Solved – Are Neural Nets viable to extract Date patterns in a text

I was just wondering, Is there any possibility that we train neural networks (may be LSTM/RNN) on different formats of dates (with multiple examples in each format to expand its learning) and then ask the neural net to extract a close match of date in a RAW TEXT?

All I need is a Machine learning algorithm to do pattern matching instead of using regex. Can this be implemented?

If so, Please provide me an idea of implementation or any already working solution (Python/R) is also fine.

Update: Added my problem statement for better understanding

My Input text file (input.txt) with different formats of dates (Say, I have some thousands of examples for each format) will be as following: (Say, I will only be expecting these formats of data in the raw file)

13/08/1993 23/09/2016 24/12/1992 ... 13-08-1993 23-09-2016 24-12-1992 ... 13-Sep-1993 23-Sep-2016 24-Dec-1992 ... Some other formats 

An Example RAW TEXT file is given below: (It is just a OCR Extracted info from a receipt)

ROCKET MEALS 23/09/2015 RECEIPT ID: #294055 Shop: #1 ITEM QTY PRICE French Fries 33.26 Coca Cola 22.4 SUB TOTAL: 95.66 Tax: + 6.45 TOTAL: 102. 1 THANK YOU - VISIT AGAIN 

Expected Output: 23/09/2015

PS: I have already used regex for this but, actually I am curious to know how to train such a network and how it understands the patterns?

This is technically possible, but there would be several issues you would run into, for example:

  1. What would be your output?

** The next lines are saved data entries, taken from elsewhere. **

(** * Plasma <-> TensorFlow transfer ops: a shallow embedding

    Embeds [cpp/src/arrow/python/tensor_util.cc] and
    [cpp/src/plasma/tensorflow_op/tf_plasma_op.cc].

    C++ integers are [Z] with their wrap-around written out, byte buffers are
    [list byte], the Plasma store is a finite map from object ids to objects,
    and a kernel invocation is a computation in a small state/trace/exit monad
    whose trace records the calls the kernel makes to its collaborators. *)

From Stdlib Require Import ZArith Lia.
From Stdlib.Strings Require Import Byte.
From stdpp Require Import base list strings gmap.

Local Open Scope Z_scope.

(** ** Machine integers *)

(** [size_t] and [uint64] arithmetic is modulo 2^64. *)
Definition to_size_t (z : Z) : Z := z mod 2 ^ 64.

(** [static_cast<int64_t>] of a value, two's complement. *)
Definition to_int64 (z : Z) : Z := (z + 2 ^ 63) mod 2 ^ 64 - 2 ^ 63.

(** [sizeof(float)]. *)
Definition sizeof_float : Z := 4.

(** The length of a list as a C++ integer. *)
Definition Zlen {A} (l : list A) : Z := Z.of_nat (length l).

(** ** Results of Arrow calls *)

(** [arrow::StatusCode], the codes other than OK. *)
Inductive StatusCode :=
  | OutOfMemory | KeyError | TypeError | Invalid | IOError | UnknownError
  | NotImplemented | SerializationError
  | PlasmaObjectExists | PlasmaObjectNonexistent | PlasmaStoreFull.

(** What a call that returns an [arrow::Status] can do: succeed with its
    out-parameter, return a status that is not OK, or step outside what C++
    defines (a [memcpy] past the end of a buffer). *)
Inductive Outcome (A : Type) :=
  | Ok (a : A)
  | Error (c : StatusCode)
  | Undefined.
Arguments Ok {A} a.
Arguments Error {A} c.
Arguments Undefined {A}.

Definition obind {A B} (m : Outcome A) (k : A -> Outcome B) : Outcome B :=
  match m with
  | Ok a => k a
  | Error c => Error c
  | Undefined => Undefined
  end.

Declare Scope outcome_scope.
Delimit Scope outcome_scope with outcome.
(** [RETURN_NOT_OK(e); k] *)
Notation "'let*' x ':=' e 'in' k" := (obind e (fun x => k))
  (at level 10, x pattern, e at level 200, k at level 200) : outcome_scope.

(** ** Arrow data types and tensors *)

Inductive ArrowType :=
  | boolean | float16 | float32 | float64
  | int8 | int16 | int32 | int64
  | uint8 | uint16 | uint32 | uint64.

#[global] Instance ArrowType_eq_dec : EqDecision ArrowType.
Proof. solve_decision. Defined.

(** [arrow::Tensor(type, data, shape)]. *)
Record ArrowTensor := {
  tensor_type : ArrowType;
  tensor_data : list byte;
  tensor_shape : list Z
}.

(** ** Output sinks ([arrow::io::OutputStream])

    [TensorFlowTensorGetHeaderSize] writes into a [MockOutputStream],
    [TensorFlowTensorWrite] into a [FixedSizeBufferWriter]; both are used
    through the writable-stream interface. *)
Class OutputStream (S : Type) := {
  Write : S -> list byte -> Outcome S;
  Tell : S -> Outcome Z
}.

(** Modelled from the spec: the byte-counting sink of [arrow/io/memory.cc],
    which stores nothing and counts the bytes written into it. *)
Record MockOutputStream := { extent_bytes_written : Z }.

Definition GetExtentBytesWritten (m : MockOutputStream) : Z :=
  extent_bytes_written m.

#[global] Instance MockOutputStream_sink : OutputStream MockOutputStream := {
  Write m bs := Ok {| extent_bytes_written := extent_bytes_written m + Zlen bs |};
  Tell m := Ok (extent_bytes_written m)
}.

(** [memcpy(dst + pos, src, n)] on a buffer held as a list: the bytes at
    [pos .. pos + n) are replaced; a copy that does not fit is outside what
    C++ defines. *)
Definition memcpy (dst : list byte) (pos : Z) (src : list byte) : Outcome (list byte) :=
  if (0 <=? pos) && (pos + Zlen src <=? Zlen dst) then
    Ok (take (Z.to_nat pos) dst ++ src ++ drop (Z.to_nat pos + length src) dst)
  else Undefined.

(** Modelled from the spec: the writer of [arrow/io/memory.cc] over a
    caller-supplied buffer of fixed size, which copies each write at the
    current position, starting at offset 0, and advances the position. *)
Record FixedSizeBufferWriter := {
  mutable_data : list byte;
  position : Z
}.

Definition FixedSizeBufferWriter_new (buffer : list byte) : FixedSizeBufferWriter :=
  {| mutable_data := buffer; position := 0 |}.

#[global] Instance FixedSizeBufferWriter_sink : OutputStream FixedSizeBufferWriter := {
  Write w bs :=
    (let* data' := memcpy (mutable_data w) (position w) bs in
     Ok {| mutable_data := data'; position := position w + Zlen bs |})%outcome;
  Tell w := Ok (position w)
}.

(** ** The serializer ([arrow/python/python_to_arrow.h])

    [SerializeTensor] and [SerializedPyObject::WriteTo] are not part of the
    two files embedded here; the wire format is a parameter.  [WriteTo]
    hands the serialized object to the sink as a sequence of writes. *)
Class WireFormat := {
  SerializedPyObject : Type;
  SerializeTensor : ArrowTensor -> Outcome SerializedPyObject;
  wire_chunks : SerializedPyObject -> list (list byte)
}.

Fixpoint write_all {S} `{OutputStream S} (dst : S) (chunks : list (list byte)) : Outcome S :=
  match chunks with
  | [] => Ok dst
  | c :: cs => (let* dst' := Write dst c in write_all dst' cs)%outcome
  end.

Definition WriteTo `{WireFormat} {S} `{OutputStream S}
    (obj : SerializedPyObject) (dst : S) : Outcome S :=
  write_all dst (wire_chunks obj).

(** ** tensor_util.cc *)

Section TensorUtil.
Context `{WireFormat}.

Definition empty_tensor (dtype : ArrowType) (shape : list Z) : ArrowTensor :=
  {| tensor_type := dtype; tensor_data := []; tensor_shape := shape |}.

Definition TensorFlowTensorGetHeaderSize (dtype : ArrowType) (shape : list Z)
    : Outcome Z :=
  (let mock := {| extent_bytes_written := 0 |} in
   let* serialized_tensor := SerializeTensor (empty_tensor dtype shape) in
   let* mock' := WriteTo serialized_tensor mock in
   Ok (GetExtentBytesWritten mock'))%outcome.

(** Returns the buffer as written and the offset reported by [Tell]. *)
Definition TensorFlowTensorWrite (dtype : ArrowType) (shape : list Z)
    (buffer : list byte) : Outcome (list byte * Z) :=
  (let buf := FixedSizeBufferWriter_new buffer in
   let* serialized_tensor := SerializeTensor (empty_tensor dtype shape) in
   let* buf' := WriteTo serialized_tensor buf in
   let* offset := Tell buf' in
   Ok (mutable_data buf', offset))%outcome.

(** The bytes of the header of a (dtype, shape) pair, when the serializer
    accepts it. *)
Definition header_bytes (dtype : ArrowType) (shape : list Z) : Outcome (list byte) :=
  (let* serialized_tensor := SerializeTensor (empty_tensor dtype shape) in
   Ok (concat (wire_chunks serialized_tensor)))%outcome.
End TensorUtil.

(** ** TensorFlow data types and tensors *)

Inductive DataType :=
  | DT_INVALID | DT_FLOAT | DT_DOUBLE | DT_INT32 | DT_UINT8 | DT_INT16
  | DT_INT8 | DT_STRING | DT_COMPLEX64 | DT_INT64 | DT_BOOL | DT_QINT8
  | DT_QUINT8 | DT_QINT32 | DT_BFLOAT16 | DT_QINT16 | DT_QUINT16 | DT_UINT16
  | DT_COMPLEX128 | DT_HALF | DT_RESOURCE | DT_VARIANT | DT_UINT32 | DT_UINT64.

#[global] Instance DataType_eq_dec : EqDecision DataType.
Proof. solve_decision. Defined.

(** Element width in bytes of the fixed-width types, 0 for the others
    (TensorFlow's [DataTypeSize]). *)
Definition DataTypeSize (dtype : DataType) : Z :=
  match dtype with
  | DT_BOOL | DT_INT8 | DT_UINT8 | DT_QINT8 | DT_QUINT8 => 1
  | DT_HALF | DT_BFLOAT16 | DT_INT16 | DT_UINT16 | DT_QINT16 | DT_QUINT16 => 2
  | DT_FLOAT | DT_INT32 | DT_UINT32 | DT_QINT32 => 4
  | DT_DOUBLE | DT_INT64 | DT_UINT64 | DT_COMPLEX64 => 8
  | DT_COMPLEX128 => 16
  | DT_INVALID | DT_STRING | DT_RESOURCE | DT_VARIANT => 0
  end.

(** A [tensorflow::Tensor] as the kernels see it: what [dtype()],
    [NumElements()] and [TotalBytes()] return, the bytes behind
    [flat<T>().data()], and the elements of a string tensor. *)
Record Tensor := {
  dtype : DataType;
  NumElements : Z;
  TotalBytes : Z;
  tensor_buf : list byte;
  string_elems : list string
}.

(** What TensorFlow guarantees of a tensor of a fixed-width type: its buffer
    holds [TotalBytes] bytes, which is the element count times the width. *)
Definition tensor_wf (t : Tensor) : Prop :=
  0 <= NumElements t /\
  TotalBytes t = Zlen (tensor_buf t) /\
  (0 < DataTypeSize (dtype t) -> TotalBytes t = NumElements t * DataTypeSize (dtype t)).

(** How a kernel invocation can end a process: a failed [CHECK] or
    [ARROW_CHECK_OK] logs and aborts. *)
Inductive Fatal :=
  | CheckFailure (what : string)
  | ArrowCheckFailure (c : StatusCode).

Inductive Checked (A : Type) :=
  | Passed (a : A)
  | Died (f : Fatal).
Arguments Passed {A} a.
Arguments Died {A} f.

(** [Tensor::flat<T>()] check-fails unless the tensor's type is [T]. *)
Definition flat (T : DataType) (t : Tensor) : Checked (list byte) :=
  if decide (dtype t = T) then Passed (tensor_buf t)
  else Died (CheckFailure "dtype() == expected_dtype").

Definition flat_string (t : Tensor) : Checked (list string) :=
  if decide (dtype t = DT_STRING) then Passed (string_elems t)
  else Died (CheckFailure "dtype() == expected_dtype").

Definition tf_dtype_to_arrow (dtype : DataType) : Checked ArrowType :=
  match dtype with
  | DT_BOOL => Passed boolean
  | DT_FLOAT => Passed float32
  | DT_DOUBLE => Passed float64
  | DT_HALF => Passed float16
  | DT_INT8 => Passed int8
  | DT_INT16 => Passed int16
  | DT_INT32 => Passed int32
  | DT_INT64 => Passed int64
  | DT_UINT8 => Passed uint8
  | DT_UINT16 => Passed uint16
  | DT_UINT32 => Passed uint32
  | DT_UINT64 => Passed uint64
  | DT_BFLOAT16 | DT_COMPLEX64 | DT_COMPLEX128 | DT_INVALID | DT_QINT8
  | DT_QINT16 | DT_QINT32 | DT_QUINT8 | DT_QUINT16 | DT_RESOURCE | DT_STRING
  | DT_VARIANT => Died (ArrowCheckFailure TypeError)
  end.

(** ** The Plasma store client *)

Definition ObjectID := string.

(** Modelled from the spec: an object id is a fixed-length, 20-byte binary
    identifier; [from_binary] copies 20 bytes out of the string it is given,
    which reads past a shorter string. *)
Definition from_binary (binary : string) : Outcome ObjectID :=
  if (String.length binary <? 20)%nat then Undefined
  else Ok (String.substring 0 20 binary).

Record PlasmaObject := {
  obj_data : list byte;
  obj_sealed : bool
}.

(** The store as one client sees it: its objects, the bytes it can still
    allocate, and the contents of memory it has not handed out yet. *)
Record PlasmaClient := {
  objects : gmap string PlasmaObject;
  available : Z;
  uninitialized : nat -> byte
}.

Definition fresh_buffer (c : PlasmaClient) (size : Z) : list byte :=
  map (uninitialized c) (seq 0 (Z.to_nat size)).

(** Modelled from the spec: [Create(id, totalSize)] allocates a new writable
    object and fails if the id already exists or the store is full. *)
Definition Create (object_id : ObjectID) (data_size : Z) (c : PlasmaClient)
    : Outcome PlasmaClient :=
  match objects c !! object_id with
  | Some _ => Error PlasmaObjectExists
  | None =>
      if (data_size <? 0) || (available c <? data_size) then Error PlasmaStoreFull
      else Ok {| objects := <[object_id := {| obj_data := fresh_buffer c data_size;
                                               obj_sealed := false |}]> (objects c);
                 available := available c - data_size;
                 uninitialized := uninitialized c |}
  end.

(** Modelled from the spec: [Seal(id)] finalizes a created object and fails
    if it was not created or is already sealed. *)
Definition Seal (object_id : ObjectID) (c : PlasmaClient) : Outcome PlasmaClient :=
  match objects c !! object_id with
  | None => Error PlasmaObjectNonexistent
  | Some o =>
      if obj_sealed o then Error Invalid
      else Ok {| objects := <[object_id := {| obj_data := obj_data o; obj_sealed := true |}]>
                              (objects c);
                 available := available c;
                 uninitialized := uninitialized c |}
  end.

(** Modelled from the spec: [Get] with [timeout_ms = -1] waits until the
    object is sealed; [None] stands for a wait that does not end. *)
Definition Get (object_id : ObjectID) (c : PlasmaClient) : option (list byte) :=
  match objects c !! object_id with
  | Some o => if obj_sealed o then Some (obj_data o) else None
  | None => None
  end.

(** ** Kernel invocations

    An [AsyncOpKernel::ComputeAsync] call runs against the process state (the
    store client and the two staging streams, which are statics of the
    translation unit) and leaves a trace of the calls it makes. *)

(** [tensorflow::error::Code], the codes other than OK. *)
Inductive TfError := InvalidArgument | Internal | ResourceExhausted | Unknown.

#[global] Instance TfError_eq_dec : EqDecision TfError.
Proof. solve_decision. Defined.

You could use a soft-max and then do classification for the days and months. However, classification on the year number would limit you to a specific time range and might lead to thousand of unused or sparsely used classes.
    You could use regression and use the fact that this is the 292nd day of 366 (leap year!) of year 2016 to have 2016 292/366 as the target value for the current date. However you would need to train this network to be accurate to 7 significant figures to give accurate dates.
  2. What would be your input? You could just input the ASCII values of the characters and then perform some normalization. However that would mean the input could have variable length (especially if you allow words like 'Thursday' and 'March' in your dates). You could handle that with a recurrent neural network, but training such a network to learn words like 'Thursday' is going to be an incredible amount of work for such a simple problem.
    Otherwise you will need to do pre-processing. Assigning numerical values to the names of the months and while you're at it you can just as well combine consecutive digit-characters into the numbers they represent. You could feed that into a neural network, but you'd be a long way into parsing the dates with regex. So why not finish the job using regex?
  3. A more general problem: how do you deal with ambiguity? Is 10-11-2016 a day in October or November?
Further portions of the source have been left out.